Records can share spaces with Data Modeling instances, be stored in dedicated spaces, or use multiple shared spaces depending on your access control requirements.

Space deletion behavior

Currently, you can delete a space that contains records. However, in the near future, deleting a space with records will be prevented, forcing you to delete all records from the space before you can delete the space itself, making this consistent with Data Modeling behavior.

If you delete a space and recreate it with the same external ID, the records will still be associated with the original space ID and remain accessible in queries.

Records and Instances in a single space
Records and Instances in independent spaces
Records and Instances in multiple shared spaces

Containers

Records use data modeling containers to define their schema. You can only ingest records into containers with usedFor set to record.

Containers designated for records (usedFor: record) support significantly more properties than standard containers used for nodes and edges. See Limits and restrictions for specific property limits.

Property type support

Records currently do not support the enum property type, even though this type is available for Data Modeling nodes and edges. Support for enum properties in records will be added in the near future.

If you try to ingest records into a container that includes an enum property:

  • The API returns a 4xx error if the ingested data includes a value for that enum property.
  • The ingestion succeeds if the ingested data omits the enum property.
Container deletion impact

Deleting a container makes all records using that container permanently inaccessible, even if you recreate a container with the same external ID and schema.

Plan your container schema carefully before ingesting records, as you cannot recover access to records after deleting their container.

Linking records to nodes in the knowledge graph

To define the relationship between records and one or more nodes in the knowledge graph, set a property in the record to store the reference for the related node identifier. This lets you retrieve records linked to the specific node using a filter.

When designing your container schema, include properties that you'll use for filtering and querying records. For example, if you need to retrieve all records associated with a specific asset, include a direct relation to the associated asset in your container. This allows the Records service to efficiently filter records without scanning the entire stream.
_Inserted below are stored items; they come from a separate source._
(** * The app runtime of the T-Embed CC1101 firmware: permissions, sandboxes,
      script engine and app registry

    A shallow embedding of the C sources under [components/app_manager],
    [components/mjs_engine] and [components/js_api], with the frequency
    registers of [components/cc1101], and the properties of the design
    specification that were checked against them.

    Conventions.
    - [uint32_t] values are [Z] with the wrap-around written out ([wrap32]).
    - A C string is a [string]: the bytes before the terminating NUL.  A
      nullable pointer argument is an [option].
    - [esp_err_t] is [Z], with the ESP-IDF codes as constants.
    - File-scope [static] state of every compilation unit, the heap and the
      external collaborators (NVS flash, file system, radio, tick counter,
      random source, log output) are fields of one [world] record; C
      functions that touch them are functions in the state monad [M]. *)

From Stdlib Require Import ZArith Ascii String List Lia Bool.
From stdpp Require Import base tactics option list gmap strings pretty.

Local Open Scope string_scope.
Local Open Scope Z_scope.

(** ** Machine integers *)

Definition wrap32 (z : Z) : Z := z mod 2 ^ 32.

(** [~x] on a [uint32_t]. *)
Definition not32 (x : Z) : Z := Z.lxor x (Z.ones 32).

(** ** ESP-IDF error codes ([esp_err.h], [nvs.h]) *)

Definition esp_err_t := Z.
Definition ESP_OK : esp_err_t := 0.
Definition ESP_FAIL : esp_err_t := -1.
Definition ESP_ERR_NO_MEM : esp_err_t := 0x101.
Definition ESP_ERR_INVALID_ARG : esp_err_t := 0x102.
Definition ESP_ERR_INVALID_STATE : esp_err_t := 0x103.
Definition ESP_ERR_INVALID_SIZE : esp_err_t := 0x104.
Definition ESP_ERR_NOT_FOUND : esp_err_t := 0x105.
Definition ESP_ERR_NVS_BASE : esp_err_t := 0x1100.
Definition ESP_ERR_NVS_NOT_FOUND : esp_err_t := ESP_ERR_NVS_BASE + 0x02.

(** ** Permission flags ([app_manager.h]) *)

Definition APP_PERM_RF_RECEIVE : Z := Z.shiftl 1 0.
Definition APP_PERM_RF_TRANSMIT : Z := Z.shiftl 1 1.
Definition APP_PERM_GPIO_READ : Z := Z.shiftl 1 2.
Definition APP_PERM_GPIO_WRITE : Z := Z.shiftl 1 3.
Definition APP_PERM_STORAGE_READ : Z := Z.shiftl 1 4.
Definition APP_PERM_STORAGE_WRITE : Z := Z.shiftl 1 5.
Definition APP_PERM_UI_CREATE : Z := Z.shiftl 1 6.
Definition APP_PERM_NETWORK : Z := Z.shiftl 1 7.
Definition APP_PERM_SYSTEM : Z := Z.shiftl 1 8.

Definition MAX_INSTALLED_APPS : nat := 16.
Definition MAX_SANDBOXES : nat := 8.

(** ** C string helpers *)

Definition chr (n : nat) : ascii := ascii_of_nat n.
Definition SPACE : ascii := chr 32.
Definition TAB : ascii := chr 9.
Definition LF : ascii := chr 10.
Definition VT : ascii := chr 11.
Definition FF : ascii := chr 12.
Definition CR : ascii := chr 13.
Definition COMMA : ascii := chr 44.

Definition ascii_eqb (a b : ascii) : bool := Ascii.eqb a b.

(** [strcmp(a, b) == 0]. *)
Definition streq (a b : string) : bool := String.eqb a b.

(** A [char] buffer obtained from a C string, and back. *)
Definition chars (s : string) : list ascii := list_ascii_of_string s.
Definition cstr (l : list ascii) : string := string_of_list_ascii l.

(** [snprintf(buf, size, ...)]: the formatted text cut to [size - 1]
    characters. *)
Definition snprintf (size : nat) (text : string) : string := substring 0 (size - 1) text.

Fixpoint join (sep : string) (l : list string) : string :=
  match l with
  | [] => ""
  | [x] => x
  | x :: rest => x ++ sep ++ join sep rest
  end.

(** [strstr(haystack, needle) != NULL]. *)
Fixpoint starts_with (needle s : list ascii) : bool :=
  match needle, s with
  | [], _ => true
  | n :: needle', c :: s' => ascii_eqb n c && starts_with needle' s'
  | _ :: _, [] => false
  end.

Fixpoint strstr_in (s needle : list ascii) : bool :=
  starts_with needle s
  || match s with
     | [] => false
     | _ :: s' => strstr_in s' needle
     end.

Definition strstr (haystack needle : string) : bool := strstr_in (chars haystack) (chars needle).

(** The C string held by a buffer: the characters before the first NUL. *)
Fixpoint until_nul (l : list ascii) : list ascii :=
  match l with
  | [] => []
  | c :: l' => if ascii_eqb c (chr 0) then [] else c :: until_nul l'
  end.

(** ** app_permissions.c: the name table, parse and to_string *)

Module AppPermissions.

(** [permission_map[]]. *)
Definition permission_map : list (string * Z) :=
  [ ("rf.receive", APP_PERM_RF_RECEIVE);
    ("rf.transmit", APP_PERM_RF_TRANSMIT);
    ("gpio.read", APP_PERM_GPIO_READ);
    ("gpio.write", APP_PERM_GPIO_WRITE);
    ("storage.read", APP_PERM_STORAGE_READ);
    ("storage.write", APP_PERM_STORAGE_WRITE);
    ("ui.create", APP_PERM_UI_CREATE);
    ("network", APP_PERM_NETWORK);
    ("system", APP_PERM_SYSTEM) ].

(** [strtok]'s scanning: [strspn] over the delimiter, then the token up to
    the next delimiter.  The second component of [scan_token] is the save
    pointer: the text after the delimiter that ended the token. *)
Fixpoint skip_delims (d : ascii) (s : list ascii) : list ascii :=
  match s with
  | c :: s' => if ascii_eqb c d then skip_delims d s' else s
  | [] => []
  end.

Fixpoint scan_token (d : ascii) (s : list ascii) : list ascii * list ascii :=
  match s with
  | [] => ([], [])
  | c :: s' =>
      if ascii_eqb c d then ([], s')
      else let '(tok, rest) := scan_token d s' in (c :: tok, rest)
  end.

(** One call of [strtok] on the save pointer [save]: [None] is the NULL
    result. *)
Definition strtok (d : ascii) (save : list ascii) : option (list ascii * list ascii) :=
  match skip_delims d save with
  | [] => None
  | s => Some (scan_token d s)
  end.

(** The leading trim: [token] advances over spaces and tabs. *)
Definition is_lead (c : ascii) : bool := ascii_eqb c SPACE || ascii_eqb c TAB.

Fixpoint skip_leading (token : list ascii) : list ascii :=
  match token with
  | c :: t => if is_lead c then skip_leading t else token
  | [] => []
  end.

(** The trailing trim: [end] starts on the last character and, while
    [end > token] and it points at a space, tab, LF or CR, that character
    is overwritten with NUL.  Written on the reversed token; the guard
    [end > token] means the first character is never cut. *)
Definition is_trail (c : ascii) : bool :=
  ascii_eqb c SPACE || ascii_eqb c TAB || ascii_eqb c LF || ascii_eqb c CR.

Fixpoint cut_trailing (rev_token : list ascii) : list ascii :=
  match rev_token with
  | c :: ((_ :: _) as r) => if is_trail c then cut_trailing r else rev_token
  | _ => rev_token
  end.

Definition trim_token (token : list ascii) : list ascii :=
  rev (cut_trailing (rev (skip_leading token))).

(** The [for] loop over [permission_map] with its [break]: the flag of the
    first entry whose name equals the token is or-ed in. *)
Fixpoint match_permission (map : list (string * Z)) (token : string) (permissions : Z) : Z :=
  match map with
  | [] => permissions
  | (name, flag) :: map' =>
      if streq token name then Z.lor permissions flag
      else match_permission map' token permissions
  end.

(** The [while (token)] loop.  Every round consumes at least one character
    of the buffer, so [fuel] above its length is never exhausted. *)
Fixpoint parse_loop (fuel : nat) (save : list ascii) (permissions : Z) : Z :=
  match fuel with
  | O => permissions
  | S fuel' =>
      match strtok COMMA save with
      | None => permissions
      | Some (token, save') =>
          parse_loop fuel' save'
            (match_permission permission_map (cstr (trim_token token)) permissions)
      end
  end.

(** [app_permissions_parse_string].  [strdup_ok] is whether [strdup]
    returned a buffer. *)
Definition app_permissions_parse_string (strdup_ok : bool) (permissions_str : option string) : Z :=
  match permissions_str with
  | None => 0
  | Some s =>
      if strdup_ok then
        let str_copy := chars s in
        parse_loop (S (List.length str_copy)) str_copy 0
      else 0
  end.
Lemma ltrim_spec_witness :
  exists st,
    0 <= st <= 9 /\
    (forall k, 0 <= k < st ->
       is_dot_pred (index test_mem (Ptr 17 0) k) NULL = true) /\
    (st < 9 ->
       is_dot_pred (index test_mem (Ptr 17 0) st) NULL = false /\
       mu_string_ltrim test_mem (MU_STR_LITERAL 17 "...abc...") (Some is_dot_pred) NULL =
         {| buf := ptr_add (Ptr 17 0) st; len := 9 - st |}) /\
    (st = 9 ->
       mu_string_ltrim test_mem (MU_STR_LITERAL 17 "...abc...") (Some is_dot_pred) NULL =
         MU_STR_LITERAL 17 "...abc...").
Proof.
  assert (Hs : size_ok (len (MU_STR_LITERAL 17 "...abc...")))
    by (unfold size_ok, SIZE_MAX; simpl; lia).
  destruct (ltrim_spec test_mem (MU_STR_LITERAL 17 "...abc...") is_dot_pred NULL
              eq_refl Hs) as (st & H1 & H2 & H3 & H4).
  exists st. simpl in *. repeat split; auto; try lia.
  - now apply H3.
  - now apply H3.
  - intros E. destruct (Z.eq_dec st 9) as [E9|]; [|contradiction].
    pose proof (H2 3 ltac:(lia)) as Hc. discriminate Hc.
Defined.

(** X18: for a subject of at most [INT_MAX] bytes, [mu_string_rtrim] with a
    non-null predicate removes the longest suffix of bytes the predicate
    accepts and keeps the buffer of the subject. *)
Theorem rtrim_spec m s p arg :
  mu_string_is_valid s = true -> 0 <= len s <= INT_MAX ->
  exists n,
    0 <= n <= len s /\
    (forall k, n <= k < len s -> p (index m (buf s) k) arg = true) /\
    (0 < n ->
       p (index m (buf s) (n - 1)) arg = false /\
       mu_string_rtrim m s (Some p) arg = {| buf := buf s; len := n |}) /\
    (n = 0 ->
       mu_string_rtrim m s (Some p) arg =
         if len s =? 0 then s else MU_STRING_EMPTY).
Proof.
  intros Hv Hs.
  destruct (Z.eq_dec (len s) 0) as [E0|E0].
  - exists 0. split; [lia|]. split; [intros k Hk; lia|]. split; [lia|].
    intros _. rewrite E0. simpl. apply rtrim_unchanged; auto.
  - destruct (e0_spec m s p arg E0 Hs) as (Hr & Hall & Hfail).
    set (e := rskip_while (fun k => p (index m (buf s) k) arg) 0 (len s - 1)) in *.
    exists (e + 1). split; [lia|]. split; [|split].
    + intros k Hk. apply Hall. lia.
    + intros Hn. split.
      * replace (e + 1 - 1) with e by lia. apply Hfail. lia.
      * rewrite (rtrim_form m s p arg Hv E0 Hs). fold e.
        destruct (Z.ltb_spec e 0); [lia | reflexivity].
    + intros E. rewrite (rtrim_form m s p arg Hv E0 Hs). fold e.
      destruct (Z.ltb_spec e 0); [|lia].
      destruct (Z.eqb_spec (len s) 0); [contradiction | reflexivity].
Qed.

Lemma rtrim_spec_witness :
  exists n,
    0 <= n <= 9 /\
    (0 < n ->
       mu_string_rtrim test_mem (MU_STR_LITERAL 17 "...abc...") (Some is_dot_pred) NULL =
         {| buf := Ptr 17 0; len := n |}).
Proof.
  destruct (rtrim_spec test_mem (MU_STR_LITERAL 17 "...abc...") is_dot_pred NULL
              eq_refl ltac:(unfold INT_MAX; simpl; lia)) as (n & H1 & _ & H3 & _).
  exists n. simpl in *. split; [exact H1|]. intros Hn. now apply H3.
Defined.

(** X19: [mu_string_ltrim] is idempotent for every view and predicate, and
    [mu_string_rtrim] is idempotent for every view of at most [INT_MAX]
    bytes. *)
Theorem ltrim_rtrim_idempotent m s pred arg :
  size_ok (len s) ->
  mu_string_ltrim m (mu_string_ltrim m s pred arg) pred arg =
    mu_string_ltrim m s pred arg /\
  (len s <= INT_MAX ->
   mu_string_rtrim m (mu_string_rtrim m s pred arg) pred arg =
     mu_string_rtrim m s pred arg).
Proof.
  intros Hs.
  destruct (mu_string_is_valid s) eqn:Hv.
  2:{ unfold mu_string_ltrim, mu_string_rtrim. rewrite Hv. simpl. auto. }
  destruct (Z.eq_dec (len s) 0) as [E0|E0].
  { rewrite !(ltrim_unchanged m s), !(rtrim_unchanged m s) by auto. auto. }
  destruct pred as [p|].
  2:{ rewrite !(ltrim_unchanged m s), !(rtrim_unchanged m s) by auto. auto. }
  set (c := fun k => p (index m (buf s) k) arg).
  split.
  - destruct (skip_while_spec c (len s) ltac:(size_lia)) as (Hr & _ & Hstop).
    rewrite (ltrim_form m s p arg Hv E0 Hs). fold c.
    destruct (Z.eqb_spec (skip_while c (len s)) (len s)) as [E|E]; [reflexivity|].
    set (st := skip_while c (len s)) in *.
    rewrite ltrim_form.
    + simpl.
      rewrite (skip_while_stops _ (len s - st) 0); try lia.
      * destruct (Z.eqb_spec 0 (len s - st)); [lia|].
        rewrite ptr_add_add, Z.add_0_r, Z.sub_0_r. reflexivity.
      * rewrite index_add, Z.add_0_r. apply Hstop. lia.
    + now apply tail_valid.
    + simpl. lia.
    + simpl. size_lia.
  - intros Hint.
    assert (Hi : 0 <= len s <= INT_MAX) by size_lia.
    destruct (e0_spec m s p arg E0 Hi) as (Hr & _ & Hfail).
    rewrite (rtrim_form m s p arg Hv E0 Hi).
    set (e := rskip_while (fun k => p (index m (buf s) k) arg) 0 (len s - 1)) in *.
    destruct (Z.ltb_spec e 0); [reflexivity|].
    rewrite rtrim_form.
    + simpl. replace (e + 1 - 1) with e by lia.
      rewrite rskip_while_stop by (apply Hfail; lia).
      destruct (Z.ltb_spec e 0); [lia | reflexivity].
    + now apply head_valid.
    + simpl. lia.
    + simpl. lia.
Qed.

Lemma ltrim_rtrim_idempotent_witness :
  mu_string_ltrim test_mem
    (mu_string_ltrim test_mem (MU_STR_LITERAL 15 "  hello world   ")
       (Some is_whitespace_pred) NULL)
    (Some is_whitespace_pred) NULL =
  mu_string_ltrim test_mem (MU_STR_LITERAL 15 "  hello world   ")
    (Some is_whitespace_pred) NULL.
Proof.
  apply (ltrim_rtrim_idempotent test_mem (MU_STR_LITERAL 15 "  hello world   ")
           (Some is_whitespace_pred) NULL).
  unfold size_ok, SIZE_MAX. simpl. lia.
Defined.

(** X20: for a view of at most [INT_MAX] bytes, trimming both ends at once
    is trimming one end and then the other, in either order. *)
Theorem trim_is_ltrim_then_rtrim m s pred arg :
  0 <= len s <= INT_MAX ->
  mu_string_rtrim m (mu_string_ltrim m s pred arg) pred arg =
    mu_string_trim m s pred arg /\
  mu_string_ltrim m (mu_string_rtrim m s pred arg) pred arg =
    mu_string_trim m s pred arg.
Proof.
  intros Hi.
  destruct (mu_string_is_valid s) eqn:Hv.
  2:{ unfold mu_string_ltrim, mu_string_rtrim, mu_string_trim.
      rewrite Hv. simpl. auto. }
  destruct (Z.eq_dec (len s) 0) as [E0|E0].
  { rewrite !(ltrim_unchanged m s), !(rtrim_unchanged m s), !(trim_unchanged m s)
      by auto.
    rewrite !(ltrim_unchanged m s) by auto. auto. }
  destruct pred as [p|].
  2:{ rewrite !(ltrim_unchanged m s), !(rtrim_unchanged m s), !(trim_unchanged m s)
        by auto.
      rewrite !(ltrim_unchanged m s) by auto. auto. }
  assert (Hs : size_ok (len s)) by size_lia.
  pose proof (skip_while_spec (fun k => p (index m (buf s) k) arg) (len s)
                ltac:(lia)) as Hsk.
  cbv beta zeta in Hsk. destruct Hsk as (Hr & Hbefore & Hstop).
  destruct (e0_spec m s p arg E0 Hi) as (Hr0 & Hall & Hfail).
  pose proof (trim_end_index m s p arg E0 Hi) as Hend.
  rewrite (trim_form m s p arg Hv E0 Hi), (ltrim_form m s p arg Hv E0 Hs),
    (rtrim_form m s p arg Hv E0 Hi).
  set (st := skip_while _ (len s)) in *.
  set (e := rskip_while _ 0 (len s - 1)) in *.
  destruct (Z.eqb_spec st (len s)) as [E|E].
  - split; [reflexivity|].
    destruct (Z.ltb_spec e 0); [reflexivity|].
    rewrite Hbefore in Hfail by lia. discriminate Hfail. lia.
  - destruct (Hend ltac:(lia)) as (_ & Hge). split.
    + rewrite rtrim_form.
      * simpl.
        rewrite (rskip_while_unique _ 0 (len s - st - 1) (e - st)); try lia.
        -- destruct (Z.ltb_spec (e - st) 0); [lia | reflexivity].
        -- intros k Hk. rewrite index_add. apply Hall. lia.
        -- intros _. rewrite index_add.
           replace (st + (e - st)) with e by lia. apply Hfail. lia.
      * now apply tail_valid.
      * simpl. lia.
      * simpl. size_lia.
    + destruct (Z.ltb_spec e 0); [lia|].
      rewrite ltrim_form.
      * simpl. rewrite (skip_while_stops _ (e + 1) st); try lia.
        -- destruct (Z.eqb_spec st (e + 1)); [lia|]. f_equal. lia.
        -- apply Hstop. lia.
        -- exact Hbefore.
      * now apply head_valid.
      * simpl. lia.
      * simpl. size_lia.
Qed.

Lemma trim_is_ltrim_then_rtrim_witness :
  mu_string_rtrim test_mem
    (mu_string_ltrim test_mem (MU_STR_LITERAL 15 "  hello world   ")
       (Some is_whitespace_pred) NULL)
    (Some is_whitespace_pred) NULL =
  mu_string_trim test_mem (MU_STR_LITERAL 15 "  hello world   ")
    (Some is_whitespace_pred) NULL.
Proof.
  apply (trim_is_ltrim_then_rtrim test_mem (MU_STR_LITERAL 15 "  hello world   ")
           (Some is_whitespace_pred) NULL).
  unfold INT_MAX. simpl. lia.
Defined.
Example: A container for maintenance logs might include properties like asset, timestamp, and severity to enable efficient filtering by asset, time range, or severity level.

Capabilities

Records and streams have their own capabilities for access control. These capabilities are independent of each other and are not inherited from the Data Modeling service. However, because records rely on the Data Modeling container feature, users must have the dataModels:READ capability to read and/or write records in a stream.

Data ingestion

The Records service operates with near real-time consistency. When you ingest or update records, there is typically a brief delay, up to a few seconds, between when the API returns a successful response and when the changes become visible in search results, filters, and aggregations.

This delay occurs because the service periodically makes newly ingested data searchable, balancing performance for high-volume data ingestion with quick data availability. In most cases, new or updated records become searchable within 1-2 seconds of ingestion.

What this means for your application

  • Write-then-read scenarios: If you ingest a record and immediately query for it, the record may not appear in the results yet. Consider implementing a brief retry mechanism or delay if your workflow depends on immediate read-after-write consistency.
  • Immediate updates: For use cases with low data volumes requiring immediate visibility of every update, consider using Data Modeling instances instead of records.